------ Records to process
Lemma handle_phase_qc_steps t' v q sender keys s s' :
  e = EvMsg (PhaseQc t' v q sender) keys -> handle_phase_qc keys t' v q sender s = Ok s' -> steps s s'.
Proof.
  intros He. unfold handle_phase_qc. destruct (Z.eqb_spec sender (leader_for (rs s) v)) as [->|];
    cbn [negb]; [|by intros [= <-]].
  destruct (expected_qc_type t') as [t|] eqn:Et; [|by intros [= <-]].
  destruct (negb _ || negb _) eqn:Ec; [by intros [= <-]|].
  apply orb_false_iff in Ec as [Ht%negb_false_iff Hv%negb_false_iff].
  apply bool_decide_eq_true in Ht. apply Z.eqb_eq in Hv.
  destruct (verify_qc _ _ _) eqn:Ev; cbn [negb]; [|by intros [= <-]].
  intros [= <-]. apply (steps_touch v).
  assert (forall r, seen t (vd_at (vd_mut v id r) v) = seen t (vd_at r v)) as Hsn
    by (intros r; by rewrite vd_at_mut_eq).
  pose proof (prim_rx_qc (upd (vd_mut v id) s) t v q keys) as Hp. cbn [upd with_rs rs] in Hp.
  rewrite Hsn in Hp.
  assert (phase t /\ t' = next t) as [Hph ->] by (clear -Et; unfold phase; destruct t'; simplify_eq/=; auto).
  specialize (Hp He Hph Ht Hv Ev). unfold upd at 1, stage_qc. cbv zeta.
  destruct (seen t (vd_at (rs s) v)) eqn:Esn.
  - rewrite <- Hsn in Esn. destruct Hph as [->|[->| ->]]; cbn [next] in *;
      unfold upd, with_rs; cbn [rs live_state chained_root effects]; cbn in Esn; rewrite Esn; done.
  - apply rtc_once. specialize (Hp eq_refl). rewrite <- Hsn in Esn.
    destruct Hph as [->|[->| ->]]; cbn [next] in *;
      unfold upd, with_rs in *; cbn [rs live_state chained_root effects] in *; cbn in Esn; rewrite Esn; exact Hp.
Qed.

Lemma handle_vote_steps t v h j sig keys s s' :
  e = EvMsg (Vote t v h j sig) keys -> handle_vote w keys t v h j sig s = Ok s' -> steps s s'.
Proof.
  intros He. unfold handle_vote. destruct (Z.eqb_spec (leader_for (rs s) v) (my_id w)) as [Hl|];
    cbn [negb]; [|by intros [= <-]].
  destruct (vote_accepted _ _ _ _ _ _ _) eqn:Ea; cbn [negb]; [|by intros [= <-]].
  intros [= <-]. apply rtc_once. by eapply prim_rx_vote.
Qed.

Lemma handle_new_view_steps v j sender keys s s' :
  e = EvMsg (NewViewMsg v j sender) keys -> handle_new_view w keys v j sender s = Ok s' -> steps s s'.
Proof.
  intros He. unfold handle_new_view. destruct (Z.eqb_spec (leader_for (rs s) (add_u64 v 1)) (my_id w)) as [Hl|];
    cbn [negb]; [|by intros [= <-]].
  destruct (justify_verifies _ _ _) eqn:Ea; cbn [negb]; [|by intros [= <-]].
  intros [= <-]. apply rtc_once. by eapply prim_rx_new_view.
Qed.
Lemma new_views_sent_move : new_views_sent (es ++ E) r'.
Proof.
  intros v Hv. destruct (decide (v <= view r)) as [Hle|Hgt].
  - destruct (c_reports _ _ _ Hc v ltac:(lia)) as [Hown Hsend]. split.
    + intros Hl. destruct (Hown Hl) as [q Hq]. exists q.
      eapply move_keeps_new_view; [exact Hmove|done|right; lia].
    + intros Hl. destruct (Hsend Hl) as [q Hq]. eauto.
  - assert (v = view r' /\ v - 1 = view r) as [-> ->].
    { destruct (move_scalars w e r es r' Hmove) as (_ & _ & [?|Hent]); [lia|]. apply enters_next in Hent. lia. }
    destruct (move_enters w e r es r' Hmove ltac:(lia)) as [Hown Hsend]. rewrite leader_eq in *.
    split; eauto.
Qed.

Lemma causal_move : causal Hs (es ++ E) r'.
Proof.
  destruct (move_scalars w e r es r' Hmove) as (E1 & E2 & _). pose proof view_mono.
  pose proof (c_view _ _ _ Hc).
  split; rewrite ?E1, ?E2; try apply Hc; try lia;
    eauto using votes_sent_move, votes_signed_move, prepare_signed_move, buckets_good_move, lock_signed_move,
      prepared_move, validations_heard_move, seen_caused_move, bcast_sent_move, views_left_move, slot_caused_move,
      proposals_sent_move, proposals_made_move, new_views_sent_move, qcs_sent_move, broadcasts_move, sends_move, new_views_caused_move.
Qed.
End preserve.

(** ** Along an event loop pass *)

(** More events in the past. *)
Lemma causal_more e Hs E r : causal Hs E r -> causal (e :: Hs) E r.
Proof.
  intros []. split; try done.
  - intros v Hv. destruct (c_prepare_signed0 v Hv) as (leaf & high & Hp & Hor). exists leaf, high. split; [done|].
    destruct Hor as [?|[(out & ? & ?)|?]]; [by left|right; left|right; by right].
    exists out. split; [by apply list_elem_of_further|done].
  - intros h b Hv. destruct (c_validations0 h b Hv) as (out & ? & ?). exists out.
    split; [by apply list_elem_of_further|done].
  - intros t v Hv. destruct (c_seen0 t v Hv) as (Ht & qc & ? & ? & ? & Hor & ?). split; [done|]. exists qc.
    split_and!; try done. destruct Hor; [by left|right; by apply list_elem_of_further].
  - intros v Hv. destruct (c_left0 v Hv); [by left|right; by apply list_elem_of_further].
  - intros v leaf high Hp. destruct (c_slot0 v leaf high Hp); [by left|right; by apply list_elem_of_further].
  - intros v leaf high k Hb. destruct (c_proposals0 v leaf high k Hb) as (? & ? & ? & ? & Hsl & ?).
    do 4 (split; [done|]). split; [|done]. intros Hno. apply Hsl. intros leaf' high' Hin.
    by apply (Hno leaf' high'), list_elem_of_further.
  - intros u j q Hq. destruct (c_new_views0 u j q Hq) as (? & [?|?]); (split; [done|]);
      [by left|right; by apply list_elem_of_further].
Qed.

Lemma steps_views `{HashOrder} e s s' :
  0 <= view (rs s) -> rtc (prim w e (fun v => v + 1 < u64_modulus)) s s' -> view (rs s) <= view (rs s').
Proof.
  intros Hv Hr. revert Hv. induction Hr as [s|s s1 s2 Hp Hr IH]; intros Hv; [done|].
  destruct (prim_move w e s s1 Hv Hp) as (es & _ & Hm).
  destruct (move_scalars w e _ _ _ Hm) as (_ & _ & [E|[[_ E]|(_ & E0 & _ & E)]]); specialize (IH ltac:(lia)); lia.
Qed.

(** Effects are only added. *)
Lemma steps_effects `{HashOrder} e s s' :
  0 <= view (rs s) -> rtc (prim w e (fun v => v + 1 < u64_modulus)) s s' ->
  exists es, effects s' = es ++ effects s.
Proof.
  intros Hv Hr. revert Hv. induction Hr as [s|s s1 s2 Hp Hr IH]; intros Hv; [by exists []|].
  destruct (prim_move w e s s1 Hv Hp) as (es & Ees & Hm).
  destruct (move_scalars w e _ _ _ Hm) as (_ & _ & Hvw).
  destruct IH as (es' & ->); [destruct Hvw as [->|[[_ ->]|(_ & _ & _ & ->)]]; lia|].
  exists (es' ++ es). by rewrite Ees, app_assoc.
Qed.

(** One pass of the event loop extends the history. *)
Lemma causal_step `{!SigSchemeLaws, HashOrder} e Hs E s s' :
  K !! me = Some (verifying_key_of (w_sk w)) -> Z.of_nat (size K) < u32_modulus -> keys_ok n key_of K ->
  (forall t v h, Signed t v h ∈ effects s' -> mkBallot me t v h ∈ L) ->
  Forall event_local (e :: Hs) -> view (rs s) + 2 < u64_modulus ->
  started e (rs s) ->
  causal Hs E (rs s) -> node_step w e s = Ok s' ->
  causal (e :: Hs) (effects s' ++ E) (rs s').
Proof.
  intros Hk Hsz Hkeys Hlog Hloc Hb Hst Hc Hr. apply (node_step_steps w e s s' Hb Hst) in Hr.
  apply (causal_more e) in Hc.
  assert (causal (e :: Hs) (effects (with_effects [] s) ++ E) (rs (with_effects [] s))) as Hc0 by exact Hc.
  revert Hc0. generalize dependent (with_effects [] s). intros s0 Hr Hc0. clear Hc Hst Hb.
  induction Hr as [s0|s0 s1 s2 Hp Hr IH]; [done|]. apply (IH Hlog). clear IH.
  destruct (prim_move w e s0 s1 (c_view _ _ _ Hc0) Hp) as (es & Ees & Hm).
  assert (causal (e :: Hs) (es ++ effects s0 ++ E) (rs s1)) as Hc1; [|by rewrite Ees, <- app_assoc].
  eapply (causal_move Hk e); [exact Hsz|exact Hkeys| |constructor|exact Hloc|exact Hm|exact Hc0].
  intros t v h Hin. apply Hlog. destruct (steps_effects e s1 s2) as (es' & ->); [|done|].
  - destruct (move_scalars w e _ _ _ Hm) as (_ & _ & Hvw). pose proof (c_view _ _ _ Hc0).
    destruct Hvw as [->|[[_ ->]|(_ & _ & _ & ->)]]; lia.
  - rewrite Ees, !elem_of_app. auto.
Qed.
End history.
(** One pass of the event loop records its message and keeps the earlier ones. *)
Lemma node_step_recorded `{HashOrder} e s s' m :
  n_replicas (rs s) = n -> quorum (rs s) = q -> view (rs s) + 2 < u64_modulus ->
  started e (rs s) ->
  node_step w e s = Ok s' ->
  recorded m (rs s) \/ e = EvMsg m K -> recorded m (rs s').
Proof.
  intros En Eq Hb Hst Hr [Hm| ->].
  - apply (node_step_steps w e s s' Hb Hst) in Hr.
    eapply recorded_steps; [|exact Hr|done]. cbn. by eapply started_view.
  - apply result_bind_Ok in Hr as (s1 & E1 & E2).
    destruct (handle_event_started w (EvMsg m K) (with_effects [] s) s1 ltac:(cbn; lia) Hst E1) as (_ & H1' & Hv).
    cbn in Hv.
    apply handle_msg_recorded in E1; [|done|done].
    apply (try_advance_steps w (EvMsg m K) (fun v => v + 1 < u64_modulus)) in E2; [|lia|lia].
    eapply recorded_steps; [|exact E2|done]. lia.
Qed.
End recorded.

(** ** No rule is left enabled *)

(** The entry of the current view. *)
Definition here (s : Sys) : ViewData := vd_at (rs s) (view (rs s)).

Section settled.
Context `{Sha256, Bincode, SigScheme, FileSystem, Serde, HashOrder}.
Context (w : Wiring).

(** What an operation leaves unchanged in the current view. *)
Record same_view (s s' : Sys) : Prop := {
  sv_view : view (rs s') = view (rs s);
  sv_n : n_replicas (rs s') = n_replicas (rs s);
  sv_quorum : quorum (rs s') = quorum (rs s);
  sv_validation : validation_result (rs s') = validation_result (rs s);
  sv_proposal : proposal (here s') = proposal (here s)
}.

#[global] Instance same_view_preorder : PreOrder same_view.
Proof.
  split; [by intros s; split|]. intros s1 s2 s3 [] []. split; congruence.
Qed.

Lemma touch_here s : here (upd (vd_mut (view (rs s)) id) s) = here s.
Proof. exact (vd_at_mut_eq (rs s) (view (rs s)) id). Qed.

Lemma announce_here t qc s : here (announce w t (view (rs s)) qc s) = set_bcast t (here s).
Proof. exact (vd_at_mut_eq (rs s) (view (rs s)) (set_bcast t)). Qed.

Lemma stage_here t qc s : here (upd (stage t (view (rs s)) qc) s) = set_seen t (here s).
Proof. pose proof (vd_at_mut_eq (rs s) (view (rs s)) (set_seen t)) as Es. destruct t; exact Es. Qed.

Lemma leader_form_frame t s s' :
  leader_form w t s = Ok s' ->
  same_view s s' /\ (forall t', bucket t' (here s') = bucket t' (here s)) /\
  (forall t', voted t' (here s') = voted t' (here s)) /\
  (forall t', t' <> t -> seen t' (here s') = seen t' (here s) /\ bcast t' (here s') = bcast t' (here s) /\
     staged t' (rs s') = staged t' (rs s)).
Proof.
  unfold leader_form. cbv zeta. destruct (negb _); [by intros [= <-]|].
  pose proof (touch_here s) as Et. set (s1 := upd (vd_mut (view (rs s)) id) s) in *.
  assert (same_view s s1) as Hsv by (split; try done; by rewrite Et).
  assert (forall t', staged t' (rs s1) = staged t' (rs s)) as Hst by done.
  change (view (rs s)) with (view (rs s1)). rewrite <- Et. clearbody s1.
  assert (same_view s s1 /\ (forall t', bucket t' (here s1) = bucket t' (here s1)) /\
    (forall t', voted t' (here s1) = voted t' (here s1)) /\
    (forall t', t' <> t -> seen t' (here s1) = seen t' (here s1) /\ bcast t' (here s1) = bcast t' (here s1) /\
     staged t' (rs s1) = staged t' (rs s))) as Hstop by auto 10.
  destruct (bcast _ _); [by intros [= <-]|]. destruct (form_qc _ _ _ _) as [qc|]; [|by intros [= <-]].
  set (s2 := announce w t (view (rs s1)) qc s1).
  assert (here s2 = set_bcast t (here s1)) as E2 by apply announce_here.
  destruct (seen t _); intros [= <-].
  - split_and!; [etransitivity; [exact Hsv|]; split; try done; rewrite E2; by destruct t|..];
      rewrite ?E2; intros t'; try (by destruct t, t'); intros; split_and!; [by destruct t, t'..|exact (Hst t')].
  - assert (here (upd (stage t (view (rs s1)) qc) s2) = set_seen t (set_bcast t (here s1))) as E3.
    { rewrite <- E2. apply (stage_here t qc s2). }
    split_and!; [etransitivity; [exact Hsv|]; split; try (by destruct t); rewrite E3; by destruct t|..];
      rewrite ?E3; intros t'; try (by destruct t, t'); intros; rewrite <- Hst; split_and!; by destruct t, t'.
Qed.

Lemma leader_form_settles t s s' :
  phase t -> leader_form w t s = Ok s' -> leader_for (rs s) (view (rs s)) = my_id w ->
  bcast t (here s') = true \/ form_qc (bucket t (here s')) t (view (rs s')) (quorum (rs s')) = None.
Proof.
  intros Ht Hr Hl. destruct (leader_form_frame t s s' Hr) as ([] & Hb & _).
  rewrite Hb, sv_view0, sv_quorum0. revert Hr. unfold leader_form. cbv zeta.
  rewrite Hl, Z.eqb_refl. cbn [negb]. pose proof (touch_here s) as Et.
  set (s1 := upd (vd_mut (view (rs s)) id) s) in *.
  change (vd_at (rs s1) (view (rs s))) with (here s1). change (quorum (rs s1)) with (quorum (rs s)). rewrite Et.
  destruct (bcast t (here s)) eqn:Eb; [intros [= <-]; left; by rewrite Et|].
  destruct (form_qc _ _ _ _) as [qc|]; [|by right]. intros Hr. left.
  pose proof (announce_here t qc s1) as E2. set (s2 := announce w t (view (rs s1)) qc s1) in *.
  change (announce w t (view (rs s)) qc s1) with s2 in Hr.
  change (vd_at (rs s2) (view (rs s))) with (here s2) in Hr.
  destruct (seen t (here s2)); injection Hr as <-;
    [|change (view (rs s)) with (view (rs s2)); rewrite stage_here];
    rewrite E2; by destruct Ht as [->|[->| ->]].
Qed.

(** The two voting rules on certificates are one rule at two phases. *)
Definition prev (t : MsgType) : MsgType := match t with PreCommit => Prepare | _ => PreCommit end.

Definition adopt (t : MsgType) (qc : QC) (r : ReplicaState) : ReplicaState :=
  match t with PreCommit => set_prepare_qc (Some qc) r | _ => set_locked_qc (Some qc) r end.

Definition replica_vote (t : MsgType) (s : Sys) : result Sys :=
  let v := view (rs s) in
  let s := upd (vd_mut v id) s in
  if negb (seen (prev t) (vd_at (rs s) v)) || voted t (vd_at (rs s) v) then Ok s
  else match staged (prev t) (rs s) !! v with
  | None => Ok s
  | Some qc => Ok (mark_vote w t v (qc_node qc) (upd (adopt t qc) s))
  end.

Lemma replica_vote_rules s :
  replica_pre_commit w s = replica_vote PreCommit s /\ replica_commit w s = replica_vote Commit s.
Proof. done. Qed.

(** The current view after a vote. *)
Lemma mark_vote_here t v h s :
  v = view (rs s) ->
  exists f, here (mark_vote w t v h s) = set_voted t (f (here s)) /\
    (f = id \/ f = set_own_vote t (my_id w) h (sign_vote (w_sk w) t v h)) /\
    (forall t', staged t' (rs (mark_vote w t v h s)) = staged t' (rs s)) /\
    view (rs (mark_vote w t v h s)) = view (rs s) /\
    n_replicas (rs (mark_vote w t v h s)) = n_replicas (rs s) /\
    quorum (rs (mark_vote w t v h s)) = quorum (rs s) /\
    validation_result (rs (mark_vote w t v h s)) = validation_result (rs s).
Proof.
  intros ->. unfold mark_vote, cast_vote. cbv zeta. destruct (_ =? my_id w).
  - eexists. split; [|split_and!; [right; reflexivity|done..]].
    unfold here. cbn [upd with_rs emit rs]. rewrite vd_mut_twice.
    exact (vd_at_mut_eq (rs s) (view (rs s)) _).
  - exists id. split; [|split_and!; [by left|done..]].
    exact (vd_at_mut_eq (rs s) (view (rs s)) (set_voted t)).
Qed.

Lemma replica_vote_frame t s s' :
  t = PreCommit \/ t = Commit -> replica_vote t s = Ok s' ->
  same_view s s' /\
  (forall t', t' <> t -> bucket t' (here s') = bucket t' (here s) /\ voted t' (here s') = voted t' (here s)) /\
  (forall t', seen t' (here s') = seen t' (here s) /\ bcast t' (here s') = bcast t' (here s) /\
     staged t' (rs s') = staged t' (rs s)) /\
  (seen (prev t) (here s) = true -> is_Some (staged (prev t) (rs s) !! view (rs s)) ->
     voted t (here s') = true).
Proof.
  intros Ht. unfold replica_vote. cbv zeta. pose proof (touch_here s) as Et.
  set (s1 := upd (vd_mut (view (rs s)) id) s) in *.
  assert (same_view s s1) as Hsv by (split; try done; by rewrite Et).
  assert (forall t', staged t' (rs s1) = staged t' (rs s)) as Hst by done.
  change (vd_at (rs s1) (view (rs s))) with (here s1). rewrite Et.
  destruct (seen (prev t) (here s)) eqn:Esn; cbn [negb orb];
    [|intros [= <-]; rewrite ?Et; split_and!; try done; intros; by rewrite ?Et].
  destruct (voted t (here s)) eqn:Evt;
    [intros [= <-]; rewrite ?Et; split_and!; try done; intros; by rewrite ?Et|].
  destruct (staged (prev t) (rs s1) !! view (rs s)) as [qc|] eqn:Eq;
    [|intros [= <-]; rewrite ?Et; split_and!; try done; intros; rewrite ?Et; try done;
      rewrite Hst in Eq; rewrite Eq in *; by destruct H6].
  set (s2 := upd (adopt t qc) s1). intros [= <-].
  assert (here s2 = here s) as E2 by (rewrite <- Et; by destruct Ht as [->| ->]).
  assert (view (rs s2) = view (rs s)) as Ev by (by destruct Ht as [->| ->]).
  destruct (mark_vote_here t (view (rs s)) (qc_node qc) s2 ltac:(done)) as
    (f & Eh & Hf & Est & Evw & En & Eqm & Evr).
  set (s3 := mark_vote w t (view (rs s)) (qc_node qc) s2) in *. clearbody s3. rewrite E2 in Eh.
  split_and!.
  - split; [by rewrite Evw|rewrite En; by destruct Ht as [->| ->]|rewrite Eqm; by destruct Ht as [->| ->]
      |rewrite Evr; by destruct Ht as [->| ->]|].
    rewrite Eh. destruct Hf as [->| ->], Ht as [->| ->]; done.
  - intros t' Hne. rewrite Eh. destruct Hf as [->| ->], Ht as [->| ->], t'; done.
  - intros t'. rewrite Eh, Est. destruct Hf as [->| ->], Ht as [->| ->], t'; done.
  - intros _ _. rewrite Eh. destruct Hf as [->| ->], Ht as [->| ->]; done.
Qed.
------------
Task goal → Within the material above, extract exactly the lines that start at the line containing "Forall event_local (e" and stop after the line containing "destruct (prim_move w e s0", and only those.

Result for this task →
  Forall event_local (e :: Hs) -> view (rs s) + 2 < u64_modulus ->
  started e (rs s) ->
  causal Hs E (rs s) -> node_step w e s = Ok s' ->
  causal (e :: Hs) (effects s' ++ E) (rs s').
Proof.
  intros Hk Hsz Hkeys Hlog Hloc Hb Hst Hc Hr. apply (node_step_steps w e s s' Hb Hst) in Hr.
  apply (causal_more e) in Hc.
  assert (causal (e :: Hs) (effects (with_effects [] s) ++ E) (rs (with_effects [] s))) as Hc0 by exact Hc.
  revert Hc0. generalize dependent (with_effects [] s). intros s0 Hr Hc0. clear Hc Hst Hb.
  induction Hr as [s0|s0 s1 s2 Hp Hr IH]; [done|]. apply (IH Hlog). clear IH.
  destruct (prim_move w e s0 s1 (c_view _ _ _ Hc0) Hp) as (es & Ees & Hm).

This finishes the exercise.